Data for review START

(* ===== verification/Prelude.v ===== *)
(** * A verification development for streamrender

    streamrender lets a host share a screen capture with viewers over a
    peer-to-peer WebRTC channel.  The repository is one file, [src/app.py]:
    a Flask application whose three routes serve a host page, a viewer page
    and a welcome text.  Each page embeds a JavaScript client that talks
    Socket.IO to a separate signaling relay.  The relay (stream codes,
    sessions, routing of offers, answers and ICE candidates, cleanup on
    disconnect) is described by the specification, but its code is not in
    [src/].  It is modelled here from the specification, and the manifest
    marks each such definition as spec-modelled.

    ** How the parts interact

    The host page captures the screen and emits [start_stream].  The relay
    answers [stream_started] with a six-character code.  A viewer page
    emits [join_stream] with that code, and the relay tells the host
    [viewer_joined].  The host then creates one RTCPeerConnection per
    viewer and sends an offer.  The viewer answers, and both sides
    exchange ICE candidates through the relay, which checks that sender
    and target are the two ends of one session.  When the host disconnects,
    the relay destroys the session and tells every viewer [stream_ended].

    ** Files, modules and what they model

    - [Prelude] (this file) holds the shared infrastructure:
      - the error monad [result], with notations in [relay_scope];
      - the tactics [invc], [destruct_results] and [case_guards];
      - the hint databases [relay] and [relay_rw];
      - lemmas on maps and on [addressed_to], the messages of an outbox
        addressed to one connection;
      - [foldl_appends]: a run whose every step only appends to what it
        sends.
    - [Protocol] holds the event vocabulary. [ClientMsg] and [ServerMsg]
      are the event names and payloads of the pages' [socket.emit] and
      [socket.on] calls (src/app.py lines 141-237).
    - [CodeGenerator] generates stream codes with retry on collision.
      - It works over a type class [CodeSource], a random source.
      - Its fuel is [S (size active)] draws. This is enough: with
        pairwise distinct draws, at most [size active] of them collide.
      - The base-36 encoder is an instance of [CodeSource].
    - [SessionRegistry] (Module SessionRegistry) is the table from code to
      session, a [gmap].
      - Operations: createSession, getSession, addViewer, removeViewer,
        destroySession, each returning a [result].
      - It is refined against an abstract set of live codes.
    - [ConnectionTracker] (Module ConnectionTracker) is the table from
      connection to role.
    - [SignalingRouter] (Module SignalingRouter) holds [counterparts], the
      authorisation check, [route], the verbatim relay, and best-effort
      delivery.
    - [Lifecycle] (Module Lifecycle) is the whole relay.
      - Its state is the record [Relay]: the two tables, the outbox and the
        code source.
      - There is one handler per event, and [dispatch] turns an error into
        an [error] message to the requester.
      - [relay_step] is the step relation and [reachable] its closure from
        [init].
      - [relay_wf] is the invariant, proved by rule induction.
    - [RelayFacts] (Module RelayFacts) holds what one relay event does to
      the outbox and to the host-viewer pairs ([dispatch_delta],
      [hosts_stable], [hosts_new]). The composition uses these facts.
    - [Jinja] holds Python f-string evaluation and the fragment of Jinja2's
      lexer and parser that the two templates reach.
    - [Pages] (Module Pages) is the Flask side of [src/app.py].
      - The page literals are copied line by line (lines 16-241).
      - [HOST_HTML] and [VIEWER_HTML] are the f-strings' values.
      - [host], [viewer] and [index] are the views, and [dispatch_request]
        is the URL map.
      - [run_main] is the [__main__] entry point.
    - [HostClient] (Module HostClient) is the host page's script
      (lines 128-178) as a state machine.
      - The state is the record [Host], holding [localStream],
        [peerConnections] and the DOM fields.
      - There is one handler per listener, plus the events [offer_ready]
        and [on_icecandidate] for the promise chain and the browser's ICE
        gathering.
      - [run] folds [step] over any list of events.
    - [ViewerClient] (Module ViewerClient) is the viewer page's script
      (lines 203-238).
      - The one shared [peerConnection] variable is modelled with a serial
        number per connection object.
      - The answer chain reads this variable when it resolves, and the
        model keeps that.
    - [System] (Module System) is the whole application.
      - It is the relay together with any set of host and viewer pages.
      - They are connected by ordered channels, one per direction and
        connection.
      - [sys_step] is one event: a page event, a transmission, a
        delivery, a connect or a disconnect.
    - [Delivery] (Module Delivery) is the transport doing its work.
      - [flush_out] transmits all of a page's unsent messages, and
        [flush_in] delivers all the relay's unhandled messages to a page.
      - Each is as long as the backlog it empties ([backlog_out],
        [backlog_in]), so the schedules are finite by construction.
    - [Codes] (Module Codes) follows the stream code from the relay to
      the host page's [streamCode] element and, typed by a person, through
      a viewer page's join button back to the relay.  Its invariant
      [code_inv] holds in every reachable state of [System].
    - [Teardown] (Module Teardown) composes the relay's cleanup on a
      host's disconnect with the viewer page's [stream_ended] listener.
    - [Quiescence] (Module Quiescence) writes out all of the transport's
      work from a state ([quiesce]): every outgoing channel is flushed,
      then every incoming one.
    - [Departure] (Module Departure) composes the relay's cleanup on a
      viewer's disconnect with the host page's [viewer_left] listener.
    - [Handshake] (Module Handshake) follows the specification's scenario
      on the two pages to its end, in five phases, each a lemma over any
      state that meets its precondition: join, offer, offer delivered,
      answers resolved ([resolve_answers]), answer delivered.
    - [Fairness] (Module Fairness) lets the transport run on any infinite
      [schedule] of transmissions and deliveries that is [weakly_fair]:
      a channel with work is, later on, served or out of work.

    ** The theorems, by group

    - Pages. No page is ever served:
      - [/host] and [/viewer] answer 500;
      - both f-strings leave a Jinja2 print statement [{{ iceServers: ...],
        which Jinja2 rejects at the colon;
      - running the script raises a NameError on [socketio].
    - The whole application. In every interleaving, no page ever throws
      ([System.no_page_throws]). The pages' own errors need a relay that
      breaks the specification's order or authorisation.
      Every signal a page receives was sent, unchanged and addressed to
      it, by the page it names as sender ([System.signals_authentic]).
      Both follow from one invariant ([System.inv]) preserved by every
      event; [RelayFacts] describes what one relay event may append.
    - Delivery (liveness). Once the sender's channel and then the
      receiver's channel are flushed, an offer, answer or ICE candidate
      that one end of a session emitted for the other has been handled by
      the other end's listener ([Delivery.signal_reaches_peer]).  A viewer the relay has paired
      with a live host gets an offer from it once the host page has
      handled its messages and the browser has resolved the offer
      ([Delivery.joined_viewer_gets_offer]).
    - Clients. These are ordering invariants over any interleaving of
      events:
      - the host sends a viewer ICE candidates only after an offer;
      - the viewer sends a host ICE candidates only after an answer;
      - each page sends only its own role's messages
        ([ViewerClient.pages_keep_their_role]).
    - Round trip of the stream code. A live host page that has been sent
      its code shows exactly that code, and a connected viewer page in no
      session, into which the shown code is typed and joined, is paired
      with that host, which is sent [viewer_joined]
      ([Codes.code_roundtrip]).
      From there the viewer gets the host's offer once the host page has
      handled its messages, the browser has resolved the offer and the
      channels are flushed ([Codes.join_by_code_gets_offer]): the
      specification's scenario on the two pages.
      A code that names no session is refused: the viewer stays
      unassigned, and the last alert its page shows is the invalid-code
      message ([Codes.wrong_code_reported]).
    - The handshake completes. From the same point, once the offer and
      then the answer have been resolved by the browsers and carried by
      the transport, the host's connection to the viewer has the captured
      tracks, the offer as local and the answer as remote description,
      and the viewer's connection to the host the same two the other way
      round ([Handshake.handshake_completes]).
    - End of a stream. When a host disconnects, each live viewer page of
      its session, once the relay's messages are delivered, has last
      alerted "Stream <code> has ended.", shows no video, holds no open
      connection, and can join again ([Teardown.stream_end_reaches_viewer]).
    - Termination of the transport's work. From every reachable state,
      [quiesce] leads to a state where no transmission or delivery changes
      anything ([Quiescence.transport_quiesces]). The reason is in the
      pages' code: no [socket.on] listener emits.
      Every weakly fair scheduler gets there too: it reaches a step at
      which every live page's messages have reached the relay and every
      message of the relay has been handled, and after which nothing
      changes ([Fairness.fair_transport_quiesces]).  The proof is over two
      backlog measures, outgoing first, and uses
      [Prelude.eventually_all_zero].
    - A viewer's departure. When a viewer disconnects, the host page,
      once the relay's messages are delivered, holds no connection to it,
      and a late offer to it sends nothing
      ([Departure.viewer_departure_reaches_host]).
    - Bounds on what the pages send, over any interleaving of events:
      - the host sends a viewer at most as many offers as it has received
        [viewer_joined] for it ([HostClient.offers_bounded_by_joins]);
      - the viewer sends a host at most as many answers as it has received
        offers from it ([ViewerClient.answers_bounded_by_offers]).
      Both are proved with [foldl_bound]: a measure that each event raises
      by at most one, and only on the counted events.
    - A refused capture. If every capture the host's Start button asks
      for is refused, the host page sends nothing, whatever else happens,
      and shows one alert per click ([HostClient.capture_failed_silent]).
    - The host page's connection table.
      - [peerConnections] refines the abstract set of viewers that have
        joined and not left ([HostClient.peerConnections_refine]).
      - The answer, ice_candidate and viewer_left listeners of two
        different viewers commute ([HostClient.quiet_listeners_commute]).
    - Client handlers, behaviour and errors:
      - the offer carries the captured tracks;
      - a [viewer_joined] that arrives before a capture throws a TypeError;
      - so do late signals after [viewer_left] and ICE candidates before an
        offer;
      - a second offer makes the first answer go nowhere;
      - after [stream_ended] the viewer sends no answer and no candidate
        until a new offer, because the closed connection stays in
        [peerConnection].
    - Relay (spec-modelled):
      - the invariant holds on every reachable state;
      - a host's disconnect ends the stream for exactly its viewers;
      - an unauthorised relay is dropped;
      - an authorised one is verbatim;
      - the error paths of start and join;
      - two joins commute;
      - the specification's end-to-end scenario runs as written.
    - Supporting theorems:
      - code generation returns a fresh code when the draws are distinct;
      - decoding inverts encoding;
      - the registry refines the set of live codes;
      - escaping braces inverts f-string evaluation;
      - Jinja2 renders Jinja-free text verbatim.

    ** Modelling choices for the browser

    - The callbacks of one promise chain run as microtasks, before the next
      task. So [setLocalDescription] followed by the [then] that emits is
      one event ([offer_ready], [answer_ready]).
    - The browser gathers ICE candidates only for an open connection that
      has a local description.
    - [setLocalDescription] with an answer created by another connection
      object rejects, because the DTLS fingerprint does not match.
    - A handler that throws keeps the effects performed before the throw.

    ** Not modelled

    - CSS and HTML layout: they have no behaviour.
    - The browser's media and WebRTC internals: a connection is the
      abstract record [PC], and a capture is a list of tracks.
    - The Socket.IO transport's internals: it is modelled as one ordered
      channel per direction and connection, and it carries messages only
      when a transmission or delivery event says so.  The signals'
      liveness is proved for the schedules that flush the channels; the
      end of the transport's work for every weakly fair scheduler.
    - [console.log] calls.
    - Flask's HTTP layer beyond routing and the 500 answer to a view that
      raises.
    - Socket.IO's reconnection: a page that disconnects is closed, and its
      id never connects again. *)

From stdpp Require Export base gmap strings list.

Data for review END

Set down, exactly as they stand above, the lines starting with the line with "- [sys_step] is" and going on through the line with "- The whole", and no others.

      - [sys_step] is one event: a page event, a transmission, a
        delivery, a connect or a disconnect.
    - [Delivery] (Module Delivery) is the transport doing its work.
      - [flush_out] transmits all of a page's unsent messages, and
        [flush_in] delivers all the relay's unhandled messages to a page.
      - Each is as long as the backlog it empties ([backlog_out],
        [backlog_in]), so the schedules are finite by construction.
    - [Codes] (Module Codes) follows the stream code from the relay to
      the host page's [streamCode] element and, typed by a person, through
      a viewer page's join button back to the relay.  Its invariant
      [code_inv] holds in every reachable state of [System].
    - [Teardown] (Module Teardown) composes the relay's cleanup on a
      host's disconnect with the viewer page's [stream_ended] listener.
    - [Quiescence] (Module Quiescence) writes out all of the transport's
      work from a state ([quiesce]): every outgoing channel is flushed,
      then every incoming one.
    - [Departure] (Module Departure) composes the relay's cleanup on a
      viewer's disconnect with the host page's [viewer_left] listener.
    - [Handshake] (Module Handshake) follows the specification's scenario
      on the two pages to its end, in five phases, each a lemma over any
      state that meets its precondition: join, offer, offer delivered,
      answers resolved ([resolve_answers]), answer delivered.
    - [Fairness] (Module Fairness) lets the transport run on any infinite
      [schedule] of transmissions and deliveries that is [weakly_fair]:
      a channel with work is, later on, served or out of work.

    ** The theorems, by group

    - Pages. No page is ever served:
      - [/host] and [/viewer] answer 500;
      - both f-strings leave a Jinja2 print statement [{{ iceServers: ...],
        which Jinja2 rejects at the colon;
      - running the script raises a NameError on [socketio].
    - The whole application. In every interleaving, no page ever throws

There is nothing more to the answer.